La Corte territoriale si è attenuta a siffatti principi, per poi accertare, come detto, che nessun concorso colposo era ravvisabile in capo al danneggiato.

3. - Il ricorso va, quindi, rigettato e la ricorrente compagnia di assicurazioni condannata al pagamento delle spese del giudizio di legittimità, nonché di quelle del procedimento ex art. 373 c.p.c. (la cui liquidazione spetta esclusivamente a questa Corte, nell'ambito del giudizio di legittimità al quale è funzionale la procedura incidentale di sospensione dell'esecuzione: Cass., 24 ottobre 2018, n. 26966), come liquidate in dispositivo e da distrarsi al difensore antistatario del controricorrente.

P.Q.M.

Rigetta il ricorso e condanna la parte ricorrente al pagamento, in favore del controricorrente e con distrazione al suo difensore antistatario, delle spese del giudizio di legittimità, che liquida in Euro 5.200,00, per compensi, oltre alle spese forfettarie nella misura del 15 per cento, agli esborsi liquidati in Euro 200,00, e agli accessori di legge, nonché delle spese del procedimento ex art. 373 c.p.c., che liquida in Euro 4.600,00, per compensi, oltre alle spese forfettarie nella misura del 15 per cento e agli accessori di legge.
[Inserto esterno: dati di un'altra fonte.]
Lemma skip_length n : forall s,
  (String.length (gostrings.skip n s) <= String.length s)%nat.
Proof.
  induction n as [|n IH]; intros [|c r]; cbn [gostrings.skip String.length];
    try lia.
  specialize (IH r). lia.
Qed.

(** The fuel of [ToLower] is enough: more of it changes nothing. *)
Lemma mapLower_fuel fuel1 : forall fuel2 s,
  (String.length s <= fuel1)%nat -> (String.length s <= fuel2)%nat ->
  gostrings.mapLower fuel1 s = gostrings.mapLower fuel2 s.
Proof.
  induction fuel1 as [|fuel1 IH]; intros fuel2 [|c r] H1 H2;
    cbn [String.length] in *; try lia; destruct fuel2; try lia;
    try reflexivity.
  cbn [gostrings.mapLower].
  destruct (gostrings.below_RuneSelf c).
  - f_equal. apply IH; lia.
  - destruct (gostrings.lowerRune (String c r)) as [out more].
    f_equal. pose proof (skip_length more r). apply IH; lia.
Qed.

Lemma resourceOf_IsHTML p u :
  Resource.IsHTML (resourceOf p u) = isHTMLPath (neturl.Path u).
Proof.
  unfold resourceOf, isHTMLPath, lowerExt. cbn [Resource.IsHTML].
  destruct (Ext_dot (neturl.Path u)) as [-> | [t ->]]; [reflexivity|].
  unfold gopath.dot. rewrite ToLower_dot.
  cbn [String.eqb negb]. rewrite removeDot_String.
  change (String.eqb (String "." (gostrings.ToLower t)) ".html")
    with (String.eqb (gostrings.ToLower t) "html").
  change (String.eqb (String "." (gostrings.ToLower t)) ".htm")
    with (String.eqb (gostrings.ToLower t) "htm").
  reflexivity.
Qed.

(** C8, as amended.  For every candidate URL that survives the filters,
    the enqueued Resource has IsHTML=true exactly when the extension of the
    URL's path, lower-cased, is html or htm; otherwise, and so for a path
    with no extension at all, IsHTML=false. *)
Theorem C8_IsHTML_by_extension p rawURL q q' r :
  Parser.processURL p rawURL q = Next q' ->
  Resources q' = (Resources q ++ [r])%list ->
  exists u, resolved p rawURL = Some u
    /\ Resource.URL r = neturl.ToString u
    /\ Resource.IsHTML r = isHTMLPath (neturl.Path u).
Proof.
  intros Hs Hr.
  apply processURL_Next in Hs as [-> | (u & Hu & _ & _ & ->)].
  - apply (f_equal (@List.length _)) in Hr. rewrite length_app in Hr.
    simpl in Hr. lia.
  - cbn [Resources] in Hr. apply app_inv_head in Hr. injection Hr as <-.
    exists u. split; [assumption|]. split; [reflexivity|].
    apply resourceOf_IsHTML.
Qed.

(** *** The converter *)

Lemma Node_ind' (P : html.Node -> Prop) :
  (forall ty data attrs children,
      Forall P children -> P (html.mkNode ty data attrs children)) ->
  forall n, P n.
Proof.
  intros Hnode. fix IH 1. intros [ty data attrs children].
  apply Hnode. induction children as [|ch chs IHchs]; constructor.
  - apply IH.
  - exact IHchs.
Qed.

Lemma convertAttr_Key c attr basePath a :
  html.Key (Converter.convertAttr c attr basePath a) = html.Key a.
Proof.
  unfold Converter.convertAttr.
  destruct (String.eqb _ attr); [|reflexivity].
  destruct (negb _); reflexivity.
Qed.








(** [ConvertLinks] on a file: when it succeeds, the file holds the
    rendering of the converted tree of its former content, and no other
    file has changed. *)
Lemma ConvertLinks_writes w c filePath fs fs' :
  Converter.ConvertLinks w c filePath fs = (fs', None) ->
  exists content doc buf,
    fs !! filePath = Some content
    /\ html.Parse content = Some doc
    /\ html.Render (Converter.convertNode c doc (filepath.Dir filePath))
       = Some buf
    /\ fs' = <[filePath := buf]> fs.
Proof.
  unfold Converter.ConvertLinks.
  destruct (fs !! filePath) as [content|] eqn:Ef; [|discriminate].
  destruct (html.Parse content) as [doc|] eqn:Ep; [|discriminate].
  destruct (html.Render _) as [buf|] eqn:Er; [|discriminate].
  destruct (Create w fs filePath); cbn [negb]; [|discriminate].
  destruct (WriteStops w filePath buf); [discriminate|].
  intros [= <-]. exists content, doc, buf.
  repeat apply conj; first [reflexivity | assumption].
Qed.

(** *** The downloader *)

(** C7, as amended.  The fetch of a resource succeeds exactly when the
    directory can be made, the GET comes back with status 200 (no other
    status, 2xx or not, will do), the file can be created and the copy
    runs through; the whole body is then the content of the file at
    LocalPath.  In every other case [downloadResource] returns an error. *)
Theorem C7_fetch_succeeds_iff w r fs fs' :
  Downloader.downloadResource w r fs = (fs', None)
  <-> MkdirAll w fs (filepath.Dir (Resource.LocalPath r)) = true
      /\ exists resp,
           Get w (Resource.URL r) = Some resp
           /\ StatusCode resp = 200
           /\ Create w fs (Resource.LocalPath r) = true
           /\ CopyStops w (Resource.LocalPath r) resp = None
           /\ fs' = <[Resource.LocalPath r := Body resp]> fs.
Proof.
  unfold Downloader.downloadResource, Downloader.StatusOK.
  split.
  - destruct (MkdirAll w fs _); cbn [negb]; [|discriminate].
    destruct (Get w _) as [resp|]; [|discriminate].
    destruct (StatusCode resp =? 200) eqn:Es; cbn [negb]; [|discriminate].
    destruct (Create w fs _); cbn [negb]; [|discriminate].
    destruct (CopyStops w _ resp) eqn:Ec; [discriminate|].
    intros [= <-]. apply Z.eqb_eq in Es. split; [reflexivity|].
    exists resp. auto.
  - intros (-> & resp & -> & Hs & -> & -> & ->).
    apply Z.eqb_eq in Hs. rewrite Hs. reflexivity.
Qed.

(** Every status but 200 is an error, the 2xx ones included. *)
Lemma downloadResource_status w r fs resp :
  MkdirAll w fs (filepath.Dir (Resource.LocalPath r)) = true ->
  Get w (Resource.URL r) = Some resp ->
  StatusCode resp <> 200 ->
  Downloader.downloadResource w r fs
  = (fs, Some (Downloader.StatusError (StatusCode resp))).
Proof.
  intros Hm Hg Hs. unfold Downloader.downloadResource, Downloader.StatusOK.
  rewrite Hm, Hg. apply Z.eqb_neq in Hs. now rewrite Hs.
Qed.

(** C9, as amended.  When the fetch of a resource fails before the body is
    copied (the directory cannot be made, the network fails, the status is
    not 200, or the file cannot be created), [downloadResource] leaves
    every file as it was, so that no file appears at the resource's
    LocalPath. *)
Theorem C9_early_errors_write_nothing w r fs fs' e :
  Downloader.downloadResource w r fs = (fs', Some e) ->
  e <> Downloader.CopyError ->
  fs' = fs.
Proof.
  unfold Downloader.downloadResource.
  destruct (MkdirAll w fs _); cbn [negb]; [|now intros [= <- _]].
  destruct (Get w _) as [resp|]; [|now intros [= <- _]].
  destruct (negb (StatusCode resp =? _)); [now intros [= <- _]|].
  destruct (Create w fs _); cbn [negb]; [|now intros [= <- _]].
  destruct (CopyStops w _ resp); [|discriminate].
  intros [= _ <-]. contradiction.
Qed.

(** A copy that breaks off leaves what it had written. *)
Lemma downloadResource_CopyError w r fs fs' :
  Downloader.downloadResource w r fs = (fs', Some Downloader.CopyError) ->
  exists resp n,
    Get w (Resource.URL r) = Some resp
    /\ fs' !! Resource.LocalPath r = Some (String.substring 0 n (Body resp)).
Proof.
  unfold Downloader.downloadResource.
  destruct (MkdirAll w fs _); cbn [negb]; [|discriminate].
  destruct (Get w _) as [resp|]; [|discriminate].
  destruct (negb (StatusCode resp =? _)); [discriminate|].
  destruct (Create w fs _); cbn [negb]; [|discriminate].
  destruct (CopyStops w _ resp) as [n|]; [|discriminate].
  intros [= <-]. exists resp, n. split; [reflexivity|].
  apply lookup_insert_eq.
Qed.

(** *** Start *)

Lemma loop_never_returns rounds m w : forall q fs,
  hasReturned (Mirror.loop rounds m w q fs) = false.
Proof.
  induction rounds as [|rounds IH]; intros q fs; cbn [Mirror.loop];
    [reflexivity|].
  unfold recv, Mirror.close.
  destruct (Resources q) as [|r rest].
  - destruct (closed q); reflexivity.
  - destruct (Mirror.process m w r _ fs) as [[q1|q1|] fs1];
      [apply IH | reflexivity | reflexivity].
Qed.

(** C1 fails on the code.  Whatever the site, the queue and the files,
    and however many rounds the loop of [Start] is given, [Start] has not
    returned: the range loop ends only on a closed channel, and the only
    close is deferred to the end of the loop. *)
Theorem C1_Start_never_returns rounds m w q fs :
  hasReturned (Mirror.Start rounds m w q fs) = false.
Proof.
  unfold Mirror.Start.
  destruct (send _ q); [apply loop_never_returns | reflexivity | reflexivity].
Qed.

Lemma send_keepsOpen r q : closed q = false -> keepsOpen (send r q).
Proof.
  unfold send. intros Hq. rewrite Hq.
  destruct (_ <? _)%nat; cbn; [reflexivity | assumption].
Qed.

Lemma processURL_keepsOpen p rawURL q :
  closed q = false -> keepsOpen (Parser.processURL p rawURL q).
Proof.
  intros Hq. rewrite processURL_unfold.
  destruct (resolved p rawURL) as [u|]; [|exact Hq].
  destruct (_ && _); [|exact Hq].
  now apply send_keepsOpen.
Qed.

Lemma walk_keepsOpen p n : forall q,
  closed q = false -> keepsOpen (Parser.walk p n q).
Proof.
  induction n as [ty data attrs children IH] using Node_ind'.
  intros q Hq. cbn [Parser.walk].
  match goal with
  | |- keepsOpen (match ?v with _ => _ end) =>
      assert (Hv : keepsOpen v); [|destruct v as [q1|q1|]; try exact Hv]
  end.
  { destruct ty; try exact Hq.
    destruct (negb _); [|exact Hq].
    destruct (List.find _ attrs); [|exact Hq].
    now apply processURL_keepsOpen. }
  cbn in Hv. revert q1 Hv.
  induction IH as [|ch chs Hch _ IHchs]; intros q1 Hq1; [exact Hq1|].
  specialize (Hch q1 Hq1).
  destruct (Parser.walk p ch q1) as [q2|q2|]; try exact Hch.
  apply IHchs. exact Hch.
Qed.

Lemma process_keepsOpen m w r q fs :
  closed q = false -> keepsOpen (fst (Mirror.process m w r q fs)).
Proof.
  intros Hq. unfold Mirror.process.
  destruct (Downloader.downloadResource w r fs) as [fs1 [e|]]; [exact Hq|].
  destruct (Resource.IsHTML r); [|exact Hq].
  destruct (fs1 !! _) as [content|]; [|exact Hq].
  assert (Hp : keepsOpen (fst (Parser.Parse (Mirror.parser m) content q))).
  { unfold Parser.Parse. destruct (html.Parse content); [|exact Hq].
    now apply walk_keepsOpen. }
  destruct (fst (Parser.Parse _ content q)) as [q1|q1|]; try exact Hp.
  destruct (Config.ConvertLinks _); exact Hp.
Qed.

Lemma loop_parkedOrRunning rounds m w : forall q fs,
  closed q = false -> parkedOrRunning (Mirror.loop rounds m w q fs).
Proof.
  induction rounds as [|rounds IH]; intros q fs Hq; cbn [Mirror.loop];
    [exact I|].
  unfold recv. destruct (Resources q) as [|r rest].
  - rewrite Hq. exact I.
  - pose proof (process_keepsOpen m w r
                  (mkQueue rest (closed q) (Processed q)) fs Hq) as Hp.
    destruct (Mirror.process m w r _ fs) as [[q1|q1|] fs1]; cbn in Hp.
    + now apply IH.
    + exact I.
    + contradiction.
Qed.

(** On the queue [New] makes, [Start] neither returns nor panics: after
    any number of rounds its goroutine is parked or still at work. *)
Lemma Start_parkedOrRunning rounds m w fs :
  parkedOrRunning (Mirror.Start rounds m w NewQueue fs).
Proof.
  unfold Mirror.Start.
  pose proof (send_keepsOpen (Mirror.initialResource m) NewQueue eq_refl) as Hs.
  destruct (send _ NewQueue) as [q1|q1|]; cbn in Hs; [|exact I|contradiction].
  apply loop_parkedOrRunning. exact Hs.
Qed.

(** Once the goroutine is parked in the receive, further rounds change
    nothing. *)
Lemma loop_ReceiveBlocks_stable rounds m w : forall q fs q' fs' more,
  Mirror.loop rounds m w q fs = Mirror.ReceiveBlocks q' fs' ->
  Mirror.loop (rounds + more) m w q fs = Mirror.ReceiveBlocks q' fs'.
Proof.
  induction rounds as [|rounds IH]; intros q fs q' fs' more; cbn [Mirror.loop];
    [discriminate|].
  cbn [Nat.add Mirror.loop].
  destruct (recv q) as [r q0| |]; [|trivial|trivial].
  destruct (Mirror.process m w r q0 fs) as [[q1|q1|] fs1]; [apply IH|trivial|trivial].
Qed.

End CrawlProperties.

(** ** The crawl on the small site, with plain URLs *)

#[local] Existing Instance neturl.plain.
#[local] Existing Instance gostrings.bytewise.

(** [site.m] is the mirror [New] builds for the configuration of the
    site, on a fresh queue. *)
Lemma New_site : Mirror.New site.cfg = Some (site.m, NewQueue).
Proof. vm_compute. reflexivity. Qed.

(** On the small site the goroutine of [Start] is parked in the receive
    after five rounds, with four files written: the seed page twice,
    [a.html] and [style.css]. *)
Lemma Start_parks_on_site :
  exists q fs,
    Mirror.Start (H := site.lib site.pages) 5 site.m site.world NewQueue ∅
    = Mirror.ReceiveBlocks q fs
    /\ Resources q = []
    /\ map fst (map_to_list fs)
       = ["out/example.test/style.css"; "out/example.test/index.html";
          "out/example.test/a.html"; "out/index.html"].
Proof.
  eexists; eexists. split; [vm_compute; reflexivity|].
  apply conj; vm_compute; reflexivity.
Qed.

(** And stays parked there, whatever the number of rounds. *)
Lemma Start_stays_parked_on_site more :
  exists q fs,
    Mirror.Start (H := site.lib site.pages) (5 + more) site.m site.world
                 NewQueue ∅
    = Mirror.ReceiveBlocks q fs.
Proof.
  destruct Start_parks_on_site as (q & fs & Hs & _).
  exists q, fs. unfold Mirror.Start in *.
  destruct (send (Mirror.initialResource site.m) NewQueue) as [q0|q0|];
    try discriminate.
  now apply loop_ReceiveBlocks_stable.
Qed.



(** The seed is marked under the string of the configuration, as it was
    typed.  With the scheme in upper case that string is not what
    [u.String()] gives for the seed, and a link to the seed is queued: the
    seed is fetched twice, into two files. *)
Lemma seed_queued_again :
  Mirror.New cfgUpper = Some (mUpper, NewQueue)
  /\ seeded mUpper NewQueue = Some qUpper
  /\ option_map neturl.ToString (resolved (Mirror.parser mUpper) "index.html")
     = Some "http://example.test/index.html"
  /\ queued (Parser.processURL (Mirror.parser mUpper) "index.html" qUpper)
     = [Resource.mk "HTTP://example.test/index.html" "out/index.html" "" true;
        Resource.mk "http://example.test/index.html"
                    "out/example.test/index.html" "" true].
Proof. repeat apply conj; vm_compute; reflexivity. Qed.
Ai sensi del D.P.R. n. 115 del 2002, art. 13, comma 1 quater, dà atto della sussistenza dei presupposti per il versamento, da parte della ricorrente, dell'ulteriore importo a titolo di contributo unificato pari a quello dovuto per il ricorso, a norma del citato art. 13, comma 1-bis, se dovuto.

Così deciso in Roma, nella Camera di consiglio della Sezione Terza Civile della Corte Suprema di Cassazione, il 24 febbraio 2022.

Depositato in Cancelleria il 6 aprile 2022.